Five bills aimed at tightening controls over firearm purchase and possession are at their final stages in the California Legislature or waiting for the approval from the governor.
In the wake of the deadly school shooting that happened in Florida six months ago, some California lawmakers said these bills are actions that move forward gun control and provide further protection in schools and the wider community. However, some of these bills have been criticized for violating the constitutional rights of Californians. Opponents argue that reducing legal firearm purchases will do little to solve gun violence issues.
Those With a Domestic Violence Misdemeanor
The bill AB 3129: No firearm for people convicted of domestic violence misdemeanor, will give anyone who has been convicted of misdemeanor domestic violence a lifetime ban, which prohibits the offender from owning, purchasing, and receiving a firearm.
According to current law, people with a felony conviction are subject to a lifetime ban. Serious and violent misdemeanors, including domestic violence misdemeanor, only come with a 10-year prohibition of owning and purchasing a firearm.
Supporters claim this bill will reduce the possibility of homicide resulting from domestic violence. If passed, it will only be applied to convictions on or after Jan. 1, 2019.
Restraining Order for School Employees and Students
Bill AB 2888: Gun violence restraining order for school employees and students, will allow a secondary and postsecondary school employer, coworker, or employee to request a gun violence restraining order (GVRO) against employees or students who attended in the last six months.
A GVRO, which prohibits the restrained person from purchasing or possessing firearms or ammunition, can only be obtained through family members and law enforcement currently.
Supporters believe that adding more people to the list of those who are able to seek a GVRO could lower the number of gun violence incidents that happen in public areas like offices and schools.
Lifetime Ban for Dangerous Mental Patients
AB 1968: Seeks to create a lifetime ban to prevent people, who have been admitted to a mental health facility more than once a year for being dangerous to themselves and others, from owning and possessing a firearm.
Assemblyman Evan Low, who authored the bill, argued that his proposal will “keep firearms out of the hands of people who may be suicidal or violent. Restricting their access to firearms could save lives.”

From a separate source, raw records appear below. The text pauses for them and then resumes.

(** * xsort: a context-aware stable sort for 64-bit elements

    Shallow embedding of [src/xsort.c] and verification of its specification.

    Modelling conventions.
    - An element ([uint64_t]) is an opaque token: the engine never looks at
      its bits, so the element type [E] is left abstract.
    - A pointer into a buffer is the buffer (a [list E], passed and returned
      explicitly) together with an offset; [p[i]] is the cell at [offset + i].
      Every access is bounds-checked: a read or a write outside the buffer is
      a fault ([None]).
    - [size_t] values are natural numbers.  Every size or index the code
      computes is bounded by the element count of the top-level call, so the
      only way 64-bit arithmetic could wrap is a subtraction below zero; such
      a subtraction is a fault ([None]) in the model.
    - The comparator is a function of the two elements (it is handed their
      addresses, and reads them) and of the context, whose state it may
      change: [cmp a b c = (result, c')].  The number of invocations is
      counted in the state, as a counting comparator would.
    - Allocation succeeds ([xmalloc] and [xrealloc] abort otherwise): the
      auxiliary buffer has [elements] cells of unknown contents, and growing
      the frame stack keeps its frames and doubles its capacity. *)

From Stdlib Require Import List Arith ZArith Lia Bool Permutation Sorted.
Import ListNotations.

(** ** Buffers *)

Section Buffers.
Context {E : Type}.

(** [b[i]] as an rvalue. *)
Definition load (b : list E) (i : nat) : option E := nth_error b i.

(** [b[i] = v]. *)
Definition store (b : list E) (i : nat) (v : E) : option (list E) :=
  if i <? length b then Some (firstn i b ++ v :: skipn (S i) b) else None.

(** The [n] cells from [b[i]] on, as [memcpy] and [memmove] read them. *)
Definition load_range (b : list E) (i n : nat) : option (list E) :=
  if i + n <=? length b then Some (firstn n (skipn i b)) else None.

(** The cells from [b[i]] on overwritten with [vs]. *)
Definition store_range (b : list E) (i : nat) (vs : list E) : option (list E) :=
  if i + length vs <=? length b
  then Some (firstn i b ++ vs ++ skipn (i + length vs) b)
  else None.
End Buffers.

(** ** The computation monad: comparator context, call counter, faults *)

Record cstate (Ctx : Type) : Type := CState { ctx : Ctx; ncmp : nat }.

Arguments CState {Ctx} _ _.
Arguments ctx {Ctx} _.
Arguments ncmp {Ctx} _.

Definition M (Ctx A : Type) : Type := cstate Ctx -> option (A * cstate Ctx).

Definition ret {Ctx A} (a : A) : M Ctx A := fun s => Some (a, s).
(** C8 (amended): the work-items whose global index is not below
    [inputLength] contribute nothing to the output slot of a group of
    [reduceBarrier] that holds an element of the input.  For every group
    size, the slot depends neither on what the scratch buffer held before
    nor on what the input buffer holds from [inputLength] on; with exact
    addition and a group size that is a power of two, the slot receives the
    sum of the tile of the first [inputLength] elements; [1,2,3,4,5] with
    one group of 8 work-items yields [15]. *)
Theorem reduceBarrier_valid_prefix :
  (forall (V : Type) (add : V -> V -> V) (input input' : Z -> V)
          (localSize simdWidth numGroups groupId inputLength : Z)
          (scratch scratch' : Z -> mem V) (results : Z -> V),
      0 < localSize ->
      0 <= groupId < numGroups ->
      (groupId + 1) * localSize <= uint_modulus ->
      groupId * localSize < inputLength ->
      (forall g, 0 <= g < inputLength -> input g = input' g) ->
      replay
        (dispatch add reduceBarrier localSize simdWidth numGroups input
           inputLength scratch) results groupId =
      replay
        (dispatch add reduceBarrier localSize simdWidth numGroups input'
           inputLength scratch') results groupId)
  /\
  (forall (V : Type) (add : V -> V -> V) (zero : V) (l : list V) (junk : V)
          (e : nat) (simdWidth numGroups groupId inputLength : Z)
          (scratch : Z -> mem V) (results : Z -> V),
      (forall x y z, add x (add y z) = add (add x y) z) ->
      (forall x y, add x y = add y x) ->
      (forall x, add zero x = x) ->
      0 <= groupId < numGroups ->
      (groupId + 1) * pow2 e <= uint_modulus ->
      groupId * pow2 e < inputLength <= Z.of_nat (length l) ->
      replay
        (dispatch add reduceBarrier (pow2 e) simdWidth numGroups
           (buffer l junk) inputLength scratch) results groupId =
      total V add zero
        (tile (firstn (Z.to_nat inputLength) l) (pow2 e) groupId))
  /\
  (forall (simdWidth junk : Z) (scratch : Z -> mem Z) (results : Z -> Z),
      read_back 1
        (replay
           (dispatch Z.add reduceBarrier 8 simdWidth 1
              (buffer [1;2;3;4;5] junk) 5 scratch) results) = [15]).
Proof.
  assert (H : forall (V : Type) (add : V -> V -> V) (zero : V) (l : list V)
                (junk : V) (e : nat)
                (simdWidth numGroups groupId inputLength : Z)
                (scratch : Z -> mem V) (results : Z -> V),
             (forall x y z, add x (add y z) = add (add x y) z) ->
             (forall x y, add x y = add y x) ->
             (forall x, add zero x = x) ->
             0 <= groupId < numGroups ->
             (groupId + 1) * pow2 e <= uint_modulus ->
             groupId * pow2 e < inputLength <= Z.of_nat (length l) ->
             replay
               (dispatch add reduceBarrier (pow2 e) simdWidth numGroups
                  (buffer l junk) inputLength scratch) results groupId =
             total V add zero
               (tile (firstn (Z.to_nat inputLength) l) (pow2 e) groupId)).
  { intros V add zero l junk e simdWidth numGroups groupId inputLength
      scratch results Ha Hc Hz Hk Hfit Hin.
    pose proof (pow2_pos e).
    apply (reduceBarrier_slot V add zero Ha Hc Hz (pow2 e) simdWidth
             numGroups inputLength scratch results l junk e eq_refl);
      (assumption || nia). }
  split; [|split; [exact H|]].
  - intros V add input input' localSize simdWidth numGroups groupId
      inputLength scratch scratch' results Hpos Hk Hfit Hin Hsame.
    assert (Hu : localSize <= uint_modulus) by nia.
    rewrite !dispatch_reduceBarrier_slot by assumption.
    replace (covers numGroups groupId) with true
      by (symmetry; apply covers_spec; exact Hk).
    apply same_valid_slots_result; (assumption || lia).
  - intros simdWidth junk scratch results. rewrite read_back_one.
    refine (f_equal (fun x => [x])
              (H Z Z.add 0 [1;2;3;4;5] junk 3%nat simdWidth 1 0 5 scratch
                 results _ _ _ _ _ _));
      intros; (lia || (vm_compute; intuition congruence)).
Qed.

Lemma reduceBarrier_valid_prefix_witness :
  0 <= 1 < 2 /\ (1 + 1) * pow2 2 <= uint_modulus
  /\ 1 * pow2 2 < 6 <= Z.of_nat (length [1;2;3;4;5;6;7;8])
  /\ replay
       (dispatch Z.add reduceBarrier (pow2 2) 4 2
          (buffer [1;2;3;4;5;6;7;8] 0) 6 (fun _ _ => 0)) (fun _ => 0) 1 =
     total Z Z.add 0 (tile (firstn (Z.to_nat 6) [1;2;3;4;5;6;7;8]) (pow2 2) 1).
Proof.
  split; [lia|]. split; [vm_compute; congruence|].
  split; [vm_compute; intuition congruence|].
  apply (proj1 (proj2 reduceBarrier_valid_prefix) Z Z.add 0
           [1;2;3;4;5;6;7;8] 0 2%nat 4 2 1 6 (fun _ _ => 0) (fun _ => 0));
    intros; try lia; vm_compute; intuition congruence.
Defined.

(** C2, as the specification states it, fails for a group size that is not
    a power of two: two groups of 3 work-items over [1,2,3,4,5,6] leave
    [3; 9] in the output, which adds up to 12 and not to 21 (the last
    element of each tile is never added). *)
Lemma reduceBarrier_groups_of_three :
  read_back 2
    (replay
       (dispatch Z.add reduceBarrier 3 32 2 (buffer [1;2;3;4;5;6] 0) 6
          (fun _ _ => 0)) (fun _ => 0)) = [3; 9]
  /\ total Z Z.add 0
       (read_back 2
          (replay
             (dispatch Z.add reduceBarrier 3 32 2 (buffer [1;2;3;4;5;6] 0) 6
                (fun _ _ => 0)) (fun _ => 0))) <>
     total Z Z.add 0 [1;2;3;4;5;6].
Proof. split; vm_compute; [reflexivity | discriminate]. Qed.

30-Day Limits for Gun Purchase
The current California law prohibits anyone from purchasing more than one handgun in 30 days. SB 1177 requires an expansion of this restriction from handguns to any kind of firearm with certain exceptions.
In 2016, Gov. Jerry Brown vetoed a similar bill AB 1674 that prohibits sale, transfer, or purchase of more than one long-gun in any 30-day period since the “one-handgun-a-month” law has already existed and the bill might hurt lawful citizens who want to sell their firearms.
No Firearm Purchase if Below 21-Years-Old
California current law only specifies handgun purchases shall not be allowed for persons below 21 years old. Bill SB 1100 requires to cover all kinds of firearms within the prohibition.
“Raising the age limit to 21 years of age to purchase a firearm and having the one gun a month law apply to all firearms insures we as Californians are taking proper steps toward public safety,” said Sen. Anthony Portantino who introduced the bill, “Young people across America are demanding that legislators respond to the crisis of gun violence on campuses. As a dad and a legislator I am determined to build on their leadership and help California act appropriately.”